Saved data entries
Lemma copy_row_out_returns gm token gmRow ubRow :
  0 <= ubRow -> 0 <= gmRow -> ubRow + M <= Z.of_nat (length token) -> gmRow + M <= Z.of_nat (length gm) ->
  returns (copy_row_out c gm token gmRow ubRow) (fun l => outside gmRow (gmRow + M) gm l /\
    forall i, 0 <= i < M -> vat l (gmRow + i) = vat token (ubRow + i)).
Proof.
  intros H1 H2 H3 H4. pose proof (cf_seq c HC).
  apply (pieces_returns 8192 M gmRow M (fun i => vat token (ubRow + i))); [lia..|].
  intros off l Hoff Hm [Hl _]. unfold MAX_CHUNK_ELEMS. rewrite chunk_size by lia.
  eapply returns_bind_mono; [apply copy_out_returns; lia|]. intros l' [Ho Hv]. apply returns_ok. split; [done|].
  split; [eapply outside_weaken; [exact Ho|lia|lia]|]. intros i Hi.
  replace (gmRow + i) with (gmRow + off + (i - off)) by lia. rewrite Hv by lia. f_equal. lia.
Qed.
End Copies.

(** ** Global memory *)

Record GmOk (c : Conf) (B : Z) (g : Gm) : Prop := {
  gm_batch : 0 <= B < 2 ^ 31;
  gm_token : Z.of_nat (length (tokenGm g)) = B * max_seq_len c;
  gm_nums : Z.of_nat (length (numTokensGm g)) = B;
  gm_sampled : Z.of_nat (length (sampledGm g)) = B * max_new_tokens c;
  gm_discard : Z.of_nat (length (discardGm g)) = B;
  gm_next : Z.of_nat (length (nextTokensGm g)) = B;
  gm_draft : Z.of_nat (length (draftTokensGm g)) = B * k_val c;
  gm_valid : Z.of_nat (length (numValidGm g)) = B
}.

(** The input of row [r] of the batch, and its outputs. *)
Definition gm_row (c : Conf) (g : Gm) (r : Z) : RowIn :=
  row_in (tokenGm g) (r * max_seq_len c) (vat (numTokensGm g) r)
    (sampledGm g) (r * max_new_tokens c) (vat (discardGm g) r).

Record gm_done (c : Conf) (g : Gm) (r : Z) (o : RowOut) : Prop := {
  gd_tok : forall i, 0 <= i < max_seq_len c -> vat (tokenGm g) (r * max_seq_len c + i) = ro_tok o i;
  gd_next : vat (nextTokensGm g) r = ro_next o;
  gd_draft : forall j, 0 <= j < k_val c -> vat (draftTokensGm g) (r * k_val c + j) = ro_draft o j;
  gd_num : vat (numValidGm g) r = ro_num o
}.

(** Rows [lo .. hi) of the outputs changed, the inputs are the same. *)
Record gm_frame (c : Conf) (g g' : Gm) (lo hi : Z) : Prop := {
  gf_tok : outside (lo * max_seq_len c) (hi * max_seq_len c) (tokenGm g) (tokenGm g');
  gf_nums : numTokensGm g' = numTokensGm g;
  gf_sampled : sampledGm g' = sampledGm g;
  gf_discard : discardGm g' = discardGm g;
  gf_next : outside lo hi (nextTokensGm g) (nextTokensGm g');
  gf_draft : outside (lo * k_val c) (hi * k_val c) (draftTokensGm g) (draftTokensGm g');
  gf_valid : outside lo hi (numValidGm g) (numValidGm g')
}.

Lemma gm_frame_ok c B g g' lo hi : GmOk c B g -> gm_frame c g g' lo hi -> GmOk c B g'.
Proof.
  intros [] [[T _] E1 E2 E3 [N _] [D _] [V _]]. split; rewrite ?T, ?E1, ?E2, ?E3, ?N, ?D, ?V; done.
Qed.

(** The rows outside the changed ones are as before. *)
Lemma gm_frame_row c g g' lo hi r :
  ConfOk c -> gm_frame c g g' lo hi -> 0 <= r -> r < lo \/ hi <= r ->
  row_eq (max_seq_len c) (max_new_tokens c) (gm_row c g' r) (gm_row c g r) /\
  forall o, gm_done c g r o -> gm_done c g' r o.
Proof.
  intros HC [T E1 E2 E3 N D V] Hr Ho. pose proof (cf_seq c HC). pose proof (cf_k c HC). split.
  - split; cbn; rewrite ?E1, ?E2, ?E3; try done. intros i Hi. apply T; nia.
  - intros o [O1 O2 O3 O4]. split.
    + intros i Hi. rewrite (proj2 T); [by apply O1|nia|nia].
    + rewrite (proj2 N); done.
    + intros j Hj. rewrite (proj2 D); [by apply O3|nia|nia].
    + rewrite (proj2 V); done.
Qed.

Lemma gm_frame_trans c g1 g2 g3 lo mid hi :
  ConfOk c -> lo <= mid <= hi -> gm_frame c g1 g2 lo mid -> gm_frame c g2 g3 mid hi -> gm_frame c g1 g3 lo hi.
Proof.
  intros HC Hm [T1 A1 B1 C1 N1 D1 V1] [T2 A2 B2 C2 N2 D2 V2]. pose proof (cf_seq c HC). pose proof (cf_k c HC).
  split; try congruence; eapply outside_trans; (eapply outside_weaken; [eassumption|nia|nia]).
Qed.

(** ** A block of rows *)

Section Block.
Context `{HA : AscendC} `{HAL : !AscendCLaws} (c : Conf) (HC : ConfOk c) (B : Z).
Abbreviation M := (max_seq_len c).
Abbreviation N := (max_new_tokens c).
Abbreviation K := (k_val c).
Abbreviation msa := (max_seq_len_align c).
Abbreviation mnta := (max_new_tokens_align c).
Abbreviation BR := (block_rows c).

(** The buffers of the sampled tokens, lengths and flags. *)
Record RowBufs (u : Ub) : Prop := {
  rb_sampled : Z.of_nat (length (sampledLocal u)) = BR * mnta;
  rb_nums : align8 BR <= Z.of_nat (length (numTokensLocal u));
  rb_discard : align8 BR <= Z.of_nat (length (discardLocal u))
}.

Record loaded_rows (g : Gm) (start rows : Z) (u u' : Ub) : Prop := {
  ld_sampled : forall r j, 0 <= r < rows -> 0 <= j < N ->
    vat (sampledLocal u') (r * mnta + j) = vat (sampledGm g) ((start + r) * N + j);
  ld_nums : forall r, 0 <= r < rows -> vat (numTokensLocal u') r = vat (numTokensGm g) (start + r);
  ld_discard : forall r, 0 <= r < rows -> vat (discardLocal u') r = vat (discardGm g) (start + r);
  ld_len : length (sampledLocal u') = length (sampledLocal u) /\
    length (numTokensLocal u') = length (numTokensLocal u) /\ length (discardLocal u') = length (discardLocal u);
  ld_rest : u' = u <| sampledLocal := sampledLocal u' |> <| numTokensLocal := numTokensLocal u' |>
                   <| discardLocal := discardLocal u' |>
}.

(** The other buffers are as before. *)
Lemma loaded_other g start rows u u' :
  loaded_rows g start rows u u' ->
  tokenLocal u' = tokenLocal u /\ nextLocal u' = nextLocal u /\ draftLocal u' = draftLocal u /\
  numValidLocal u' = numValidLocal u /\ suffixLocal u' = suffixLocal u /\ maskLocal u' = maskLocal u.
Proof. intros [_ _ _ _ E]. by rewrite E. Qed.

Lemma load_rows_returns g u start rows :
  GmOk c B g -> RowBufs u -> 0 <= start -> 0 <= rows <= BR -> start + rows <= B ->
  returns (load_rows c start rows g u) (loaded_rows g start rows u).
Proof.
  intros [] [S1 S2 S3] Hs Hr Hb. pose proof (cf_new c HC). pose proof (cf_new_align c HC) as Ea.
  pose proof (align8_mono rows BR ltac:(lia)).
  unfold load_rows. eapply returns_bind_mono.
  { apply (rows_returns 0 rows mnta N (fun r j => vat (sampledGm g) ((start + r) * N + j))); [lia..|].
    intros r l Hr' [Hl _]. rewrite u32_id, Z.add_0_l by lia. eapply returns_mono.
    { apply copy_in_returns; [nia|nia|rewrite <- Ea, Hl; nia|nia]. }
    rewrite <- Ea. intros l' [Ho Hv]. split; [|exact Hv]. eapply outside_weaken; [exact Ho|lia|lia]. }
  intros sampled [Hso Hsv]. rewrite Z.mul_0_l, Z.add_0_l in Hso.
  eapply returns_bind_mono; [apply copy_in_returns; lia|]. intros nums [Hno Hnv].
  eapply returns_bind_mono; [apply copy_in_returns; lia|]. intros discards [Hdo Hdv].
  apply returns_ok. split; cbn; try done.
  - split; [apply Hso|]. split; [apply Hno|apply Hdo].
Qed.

● **Task objective**
Transcribe the records above from the line holding "Abbreviation BR := (block_rows c)." down to the line holding "loaded_rows g start rows u u' ->", inclusive, without adding anything.

● **Written response**
Abbreviation BR := (block_rows c).

(** The buffers of the sampled tokens, lengths and flags. *)
Record RowBufs (u : Ub) : Prop := {
  rb_sampled : Z.of_nat (length (sampledLocal u)) = BR * mnta;
  rb_nums : align8 BR <= Z.of_nat (length (numTokensLocal u));
  rb_discard : align8 BR <= Z.of_nat (length (discardLocal u))
}.

Record loaded_rows (g : Gm) (start rows : Z) (u u' : Ub) : Prop := {
  ld_sampled : forall r j, 0 <= r < rows -> 0 <= j < N ->
    vat (sampledLocal u') (r * mnta + j) = vat (sampledGm g) ((start + r) * N + j);
  ld_nums : forall r, 0 <= r < rows -> vat (numTokensLocal u') r = vat (numTokensGm g) (start + r);
  ld_discard : forall r, 0 <= r < rows -> vat (discardLocal u') r = vat (discardGm g) (start + r);
  ld_len : length (sampledLocal u') = length (sampledLocal u) /\
    length (numTokensLocal u') = length (numTokensLocal u) /\ length (discardLocal u') = length (discardLocal u);
  ld_rest : u' = u <| sampledLocal := sampledLocal u' |> <| numTokensLocal := numTokensLocal u' |>
                   <| discardLocal := discardLocal u' |>
}.

(** The other buffers are as before. *)
Lemma loaded_other g start rows u u' :
  loaded_rows g start rows u u' ->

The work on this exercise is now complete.